◆ **WHAT THIS TASK INVOLVES**
Return every line from the records below in which the word "sendInviteEmail" is found.

+++

(* ===== verification/Messaging.v ===== *)
(** Two services every other one calls: the append-only audit log
    (audit/audit.service.ts) and the e-mail producer
    (email/email.service.ts). *)
From S2P Require Import Prelude JsLib Crypto Schema Effects Platform.

(** ** AuditService *)
Module Audit.
(** [AuditEntry]. *)
Record entry := Entry {
  ae_actorUserId : option string;
  ae_action : string;
  ae_targetType : option string;
  ae_targetId : option string;
  ae_metadata : option json;
  ae_ipAddress : option string
}.
(** Entries by the fields they give. *)
Definition by_actor (actor action : string) : entry := Entry (Some actor) action None None None None.
Definition by_system (action : string) : entry := Entry None action None None None None.
Definition with_ip (ip : option string) (e : entry) : entry :=
  Entry (ae_actorUserId e) (ae_action e) (ae_targetType e) (ae_targetId e) (ae_metadata e) ip.
Definition with_meta (m : json) (e : entry) : entry :=
  Entry (ae_actorUserId e) (ae_action e) (ae_targetType e) (ae_targetId e) (Some m) (ae_ipAddress e).
Definition with_target_id (t : string) (e : entry) : entry :=
  Entry (ae_actorUserId e) (ae_action e) (ae_targetType e) (Some t) (ae_metadata e) (ae_ipAddress e).
Definition with_target (ty t : string) (e : entry) : entry :=
  Entry (ae_actorUserId e) (ae_action e) (Some ty) (Some t) (ae_metadata e) (ae_ipAddress e).

(** [record]: inserts one row; the actor is a foreign key. *)
Definition record (e : entry) : M unit := λ w,
  if match ae_actorUserId e with Some k => user_exists (w_db w) k | None => true end
  then
    let row := Mk_audit_log (ae_actorUserId e) (ae_action e) (ae_targetType e)
                 (ae_targetId e) (ae_metadata e) (ae_ipAddress e) (w_now w) in
    (Ok tt, put_db (set_db_auditLogs (db_auditLogs (w_db w) ++ [row]) (w_db w)) w)
  else (Err (PrismaKnown "P2003"), w).

(** The world with the entry appended. *)
Definition recorded (e : entry) (w : world) : world :=
  put_db (set_db_auditLogs
    (db_auditLogs (w_db w) ++
      [Mk_audit_log (ae_actorUserId e) (ae_action e) (ae_targetType e) (ae_targetId e)
         (ae_metadata e) (ae_ipAddress e) (w_now w)]) (w_db w)) w.
Lemma record_run e w :
  (∀ k, ae_actorUserId e = Some k → user_exists (w_db w) k = true) →
  record e w = (Ok tt, recorded e w).
Proof. intros Hk. unfold record, recorded.
  destruct (ae_actorUserId e) as [k|]; [by rewrite (Hk k eq_refl)|done]. Qed.
Lemma record_inv e w r w' :
  record e w = (r, w') → (r = Ok tt ∧ w' = recorded e w) ∨ (r = Err (PrismaKnown "P2003") ∧ w' = w).
Proof. unfold record. case_match; intros; simplify_eq; auto. Qed.
End Audit.
#[global] Arguments Audit.recorded : simpl never.

(** The log only grows: the earlier log is a prefix of the later one. *)
Definition audit_grows (w w' : world) : Prop :=
  db_auditLogs (w_db w) `prefix_of` db_auditLogs (w_db w').
#[export] Instance audit_grows_preorder : PreOrder audit_grows.
Proof. split; unfold audit_grows; [intros w; done|intros w1 w2 w3; apply PreOrder_Transitive]. Qed.

Lemma respects_record (R : world → world → Prop) `{!PreOrder R} e :
  (∀ l w, R w (put_db (set_db_auditLogs l (w_db w)) w)) → respects R (Audit.record e).
Proof. intros H w. unfold Audit.record. case_match; cbn; [apply H|reflexivity]. Qed.
Lemma record_grows e : respects audit_grows (Audit.record e).
Proof. intros w. unfold Audit.record, audit_grows. case_match; cbn; [by eexists|done]. Qed.
#[export] Hint Resolve record_grows : steph.
#[export] Hint Extern 1 (respects _ (Audit.record _)) =>
  apply respects_record; [typeclasses eauto|frame_side] : steph.

(** A step that leaves the log alone. *)
Lemma audit_grows_eq w w' :
  db_auditLogs (w_db w') = db_auditLogs (w_db w) → audit_grows w w'.
Proof. unfold audit_grows. by intros ->. Qed.
#[export] Hint Extern 1 (audit_grows _ _) => apply audit_grows_eq; reflexivity : presh.

(** ** EmailService *)
Module Email.
Definition ENQUEUE_TIMEOUT_MS : Z := 3000.
Definition BULK_ENQUEUE_TIMEOUT_MS : Z := 15000.

(** [enqueue]: a failure is logged, never passed to the caller. *)
Definition enqueue (name : string) (data : list (string * json)) : M unit :=
  try_catch (withTimeout (emailQueue_add (Mk_email_job name data)) ENQUEUE_TIMEOUT_MS)
    (λ _, mret tt).
(** [enqueueBulk]: chunks of 500, a failed chunk is skipped. *)
Definition BULK_CHUNK_SIZE : nat := 500.
Definition enqueueBulk (jobs : list email_job) : M unit :=
  for_each (chunks BULK_CHUNK_SIZE jobs) (λ chunk,
    try_catch (withTimeout (bulkQueue_addBulk chunk) BULK_ENQUEUE_TIMEOUT_MS)
      (λ _, mret tt)).

Definition sendWelcomeEmail (to fullName : string) : M unit :=
  enqueue "welcome" [("to", JStr to); ("fullName", JStr fullName)].
Definition sendVerificationEmail (to token : string) : M unit :=
  enqueue "verification" [("to", JStr to); ("token", JStr token)].
Definition sendPasswordResetEmail (to token : string) : M unit :=
  enqueue "password-reset" [("to", JStr to); ("token", JStr token)].
Definition sendDeviceVerificationCode (to code : string) : M unit :=
  enqueue "device-code" [("to", JStr to); ("code", JStr code)].
Definition sendContactFormMessage (name fromEmail reason message : string) : M unit :=
  enqueue "contact-form" [("name", JStr name); ("fromEmail", JStr fromEmail);
                          ("reason", JStr reason); ("message", JStr message)].
Definition sendContactMessageReply (to name originalMessage replyMessage : string) : M unit :=
  enqueue "contact-reply" [("to", JStr to); ("name", JStr name);
    ("originalMessage", JStr originalMessage); ("replyMessage", JStr replyMessage)].
Definition sendSubscriptionConfirmed (to productLabel : string) (amountCents renewsAt : Z) : M unit :=
  enqueue "subscription-confirmed" [("to", JStr to); ("productLabel", JStr productLabel);
    ("amountCents", JNum amountCents); ("renewsAt", JStr (Date.toISOString renewsAt))].
Definition sendAdminAccessInvite (to : string) (dir lf : bool) : M unit :=
  enqueue "admin-access-invite" [("to", JStr to);
    ("grantsDirectoryAccess", JStr (if dir then "true" else "false"));
    ("grantsLeadFinderAccess", JStr (if lf then "true" else "false"))].
Definition sendProspectPitch (to fullName template : string) : M unit :=
  enqueue ("prospect-pitch-" +:+ Str.toLowerCase template)
    [("to", JStr to); ("fullName", JStr fullName)].
Definition sendInviteEmail (to inviterName : string) : M unit :=
  enqueue "invite" [("to", JStr to); ("inviterName", JStr inviterName)].
Definition cold_invite (to : string) : email_job :=
  Mk_email_job "prospect-cold-invite" [("to", JStr to)].
Definition sendProspectInvite (to : string) : M unit := enqueueBulk [cold_invite to].
Definition sendProspectInviteBulk (emails : list string) : M unit :=
  enqueueBulk (cold_invite <$> emails).
Definition sendRenewalReminder (to productLabel : string) (renewalDate amountCents : Z) : M unit :=
  enqueue "renewal-reminder" [("to", JStr to); ("productLabel", JStr productLabel);
    ("renewalDate", JStr (Date.toISOString renewalDate)); ("amountCents", JNum amountCents)].
Definition sendPaymentFailed (to productLabel : string) (gracePeriodDays : Z) : M unit :=
  enqueue "payment-failed" [("to", JStr to); ("productLabel", JStr productLabel);
    ("gracePeriodDays", JNum gracePeriodDays)].
Definition sendCancellationScheduled (to productLabel : string) (accessUntil : Z) : M unit :=
  enqueue "cancellation-scheduled" [("to", JStr to); ("productLabel", JStr productLabel);
    ("accessUntil", JStr (Date.toISOString accessUntil))].

(** The world after an attempt to queue [j]. *)
Definition queued (j : email_job) (w : world) : world :=
  if w_redis_up w then put_emailQueue (w_emailQueue w ++ [j]) w else w.

Lemma enqueue_run name data w :
  enqueue name data w = (Ok tt, queued (Mk_email_job name data) w).
Proof.
  unfold enqueue, try_catch, withTimeout, emailQueue_add, queue_push, queued.
  by destruct (w_redis_up w).
Qed.

Definition bulk_queued (js : list email_job) (w : world) : world :=
  if w_redis_up w then put_bulkQueue (w_bulkQueue w ++ js) w else w.

Lemma bulk_queued_app js1 js2 w :
  bulk_queued js2 (bulk_queued js1 w) = bulk_queued (js1 ++ js2) w.
Proof.
  unfold bulk_queued. destruct w as [d n t up r eq bq aq wq st ap sm]. destruct up; cbn; [|done].
  by rewrite app_assoc.
Qed.
Lemma bulk_queued_nil w : bulk_queued [] w = w.
Proof. unfold bulk_queued. destruct w as [d n t [] r eq bq aq wq st ap sm]; cbn; by rewrite ?app_nil_r. Qed.

(** The chunked bulk producer queues exactly the given jobs, in order, or
    nothing at all when Redis is down; it never fails. *)
Lemma enqueueBulk_run jobs w : enqueueBulk jobs w = (Ok tt, bulk_queued jobs w).
Proof.
  unfold enqueueBulk.
  rewrite <- (chunks_concat BULK_CHUNK_SIZE jobs) at 2 by (unfold BULK_CHUNK_SIZE; lia).
  generalize (chunks BULK_CHUNK_SIZE jobs) as cs. intros cs. revert w.
  induction cs as [|c cs IH]; intros w; [cbn; by rewrite bulk_queued_nil|].
  cbn [for_each concat]. rewrite run_bind.
  assert (try_catch (withTimeout (bulkQueue_addBulk c) BULK_ENQUEUE_TIMEOUT_MS)
            (λ _, mret tt) w = (Ok tt, bulk_queued c w)) as ->.
  { unfold try_catch, withTimeout, bulkQueue_addBulk, queue_push, bulk_queued.
    by destruct (w_redis_up w). }
  by rewrite IH, bulk_queued_app.
Qed.

Section email_respects.
Context (R : world → world → Prop) `{!PreOrder R}.
Lemma respects_enqueue name data :
  (∀ q w, R w (put_emailQueue q w)) → respects R (enqueue name data).
Proof using All. intros H w. rewrite enqueue_run. cbn. unfold queued. case_match; [apply H|reflexivity]. Qed.
Lemma respects_enqueueBulk js :
  (∀ q w, R w (put_bulkQueue q w)) → respects R (enqueueBulk js).
Proof using All. intros H w. rewrite enqueueBulk_run. cbn. unfold bulk_queued. case_match; [apply H|reflexivity]. Qed.
End email_respects.
End Email.
#[export] Hint Extern 1 (respects _ (Email.enqueue _ _)) =>
  apply Email.respects_enqueue; [typeclasses eauto|frame_side] : steph.
#[export] Hint Extern 1 (respects _ (Email.enqueueBulk _)) =>
  apply Email.respects_enqueueBulk; [typeclasses eauto|frame_side] : steph.
#[export] Hint Unfold Email.sendWelcomeEmail Email.sendVerificationEmail Email.sendPasswordResetEmail
  Email.sendDeviceVerificationCode Email.sendContactFormMessage Email.sendContactMessageReply
  Email.sendSubscriptionConfirmed Email.sendAdminAccessInvite Email.sendProspectPitch
  Email.sendInviteEmail Email.sendProspectInvite Email.sendProspectInviteBulk
  Email.sendRenewalReminder Email.sendPaymentFailed Email.sendCancellationScheduled : steph.
#[global] Arguments Email.enqueue : simpl never.
#[global] Arguments Email.enqueueBulk : simpl never.
#[global] Arguments Email.queued : simpl never.
#[global] Arguments Email.bulk_queued : simpl never.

+++

◆ **ANSWER TO THE EXERCISE**
Definition sendInviteEmail (to inviterName : string) : M unit :=
  Email.sendInviteEmail Email.sendProspectInvite Email.sendProspectInviteBulk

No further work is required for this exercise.